> _WHAT TO PRODUCE_: Each record should appear again in the response exactly as it does in the original.

---*---

Lemma page_of_wf b id : has_page b id → page_wf (page_of b id).
Proof. unfold has_page, page_wf. simpl. intros. len. Qed.

(** Writing one page replaces that page and no other. *)
Lemma page_of_write_same b id p :
  page_wf p → page_of (write_bytes (Z.to_nat id * PAGE_SIZE) (data p) b) id = p.
Proof.
  unfold page_wf. intros Hp. destruct p as [d]. unfold page_of. simpl in *. f_equal.
  replace (Z.to_nat id * PAGE_SIZE + PAGE_SIZE) with (Z.to_nat id * PAGE_SIZE + length d) by lia.
  apply slice_write_bytes_same.
Qed.

Lemma page_of_write_ne b id id' p :
  page_wf p → (0 ≤ id)%Z → (0 ≤ id')%Z → id ≠ id' → has_page b id' →
  page_of (write_bytes (Z.to_nat id * PAGE_SIZE) (data p) b) id' = page_of b id'.
Proof.
  unfold page_wf, has_page. intros Hp H1 H2 Hne Hb. unfold page_of. f_equal.
  apply slice_write_bytes_ne; [lia|]. rewrite Hp.
  assert (Z.to_nat id < Z.to_nat id' ∨ Z.to_nat id' < Z.to_nat id) as [|] by lia; nia.
Qed.

Lemma has_page_write_same b id p :
  page_wf p → has_page (write_bytes (Z.to_nat id * PAGE_SIZE) (data p) b) id.
Proof.
  unfold page_wf, has_page. intros Hp. rewrite length_write_bytes; [lia|].
  intros E. rewrite E in Hp. simpl in Hp. page_lia.
Qed.

Lemma has_page_write b id off src : has_page b id → has_page (write_bytes off src b) id.
Proof. unfold has_page. intros. pose proof (length_write_bytes_ge off src b). lia. Qed.

Lemma has_page_le b id id' : (0 ≤ id' ≤ id)%Z → has_page b id → has_page b id'.
Proof. unfold has_page. intros. nia. Qed.

End Pages.

(** ** Specifications of the operations *)

Section Specs.
Context `{Cpu}.
Implicit Types w : World.

(** Ids the disk manager serves. *)
Definition data_page (d : DiskManager) (id : PageId) : Prop := (0 < id < dm_page_count d)%Z.

(** The page count fits the file offsets. *)
Definition disk_wf (d : DiskManager) : Prop := (1 ≤ dm_page_count d ≤ 2 ^ 52)%Z.

Lemma data_page_addressable d id : disk_wf d → data_page d id → page_addressable id.
Proof. unfold disk_wf, data_page, page_addressable. lia. Qed.

Lemma disk_check_data_page_ok id d :
  (0 ≤ id)%Z → disk_check_data_page id d = Ok tt ↔ data_page d id.
Proof.
  intros. unfold disk_check_data_page, data_page, HEADER.
  destruct (Z.eqb_spec id 0); [naive_solver lia|].
  destruct (Z.leb_spec (dm_page_count d) id); naive_solver lia.
Qed.

Lemma disk_check_data_page_err id d e :
  disk_check_data_page id d = Err e → is_invalid_argument e = true.
Proof. unfold disk_check_data_page. intros. repeat case_match; simplify_eq/=; done. Qed.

---*---

> _THE COMPLETED TASK_:
Lemma page_of_wf b id : has_page b id → page_wf (page_of b id).
Proof. unfold has_page, page_wf. simpl. intros. len. Qed.

(** Writing one page replaces that page and no other. *)
Lemma page_of_write_same b id p :
  page_wf p → page_of (write_bytes (Z.to_nat id * PAGE_SIZE) (data p) b) id = p.
Proof.
  unfold page_wf. intros Hp. destruct p as [d]. unfold page_of. simpl in *. f_equal.
  replace (Z.to_nat id * PAGE_SIZE + PAGE_SIZE) with (Z.to_nat id * PAGE_SIZE + length d) by lia.
  apply slice_write_bytes_same.
Qed.

Lemma page_of_write_ne b id id' p :
  page_wf p → (0 ≤ id)%Z → (0 ≤ id')%Z → id ≠ id' → has_page b id' →
  page_of (write_bytes (Z.to_nat id * PAGE_SIZE) (data p) b) id' = page_of b id'.
Proof.
  unfold page_wf, has_page. intros Hp H1 H2 Hne Hb. unfold page_of. f_equal.
  apply slice_write_bytes_ne; [lia|]. rewrite Hp.
  assert (Z.to_nat id < Z.to_nat id' ∨ Z.to_nat id' < Z.to_nat id) as [|] by lia; nia.
Qed.

Lemma has_page_write_same b id p :
  page_wf p → has_page (write_bytes (Z.to_nat id * PAGE_SIZE) (data p) b) id.
Proof.
  unfold page_wf, has_page. intros Hp. rewrite length_write_bytes; [lia|].
  intros E. rewrite E in Hp. simpl in Hp. page_lia.
Qed.

Lemma has_page_write b id off src : has_page b id → has_page (write_bytes off src b) id.
Proof. unfold has_page. intros. pose proof (length_write_bytes_ge off src b). lia. Qed.

Lemma has_page_le b id id' : (0 ≤ id' ≤ id)%Z → has_page b id → has_page b id'.
Proof. unfold has_page. intros. nia. Qed.

End Pages.

(** ** Specifications of the operations *)

Section Specs.
Context `{Cpu}.
Implicit Types w : World.

(** Ids the disk manager serves. *)
Definition data_page (d : DiskManager) (id : PageId) : Prop := (0 < id < dm_page_count d)%Z.

(** The page count fits the file offsets. *)
Definition disk_wf (d : DiskManager) : Prop := (1 ≤ dm_page_count d ≤ 2 ^ 52)%Z.

Lemma data_page_addressable d id : disk_wf d → data_page d id → page_addressable id.
Proof. unfold disk_wf, data_page, page_addressable. lia. Qed.

Lemma disk_check_data_page_ok id d :
  (0 ≤ id)%Z → disk_check_data_page id d = Ok tt ↔ data_page d id.
Proof.
  intros. unfold disk_check_data_page, data_page, HEADER.
  destruct (Z.eqb_spec id 0); [naive_solver lia|].
  destruct (Z.leb_spec (dm_page_count d) id); naive_solver lia.
Qed.

Lemma disk_check_data_page_err id d e :
  disk_check_data_page id d = Err e → is_invalid_argument e = true.
Proof. unfold disk_check_data_page. intros. repeat case_match; simplify_eq/=; done. Qed.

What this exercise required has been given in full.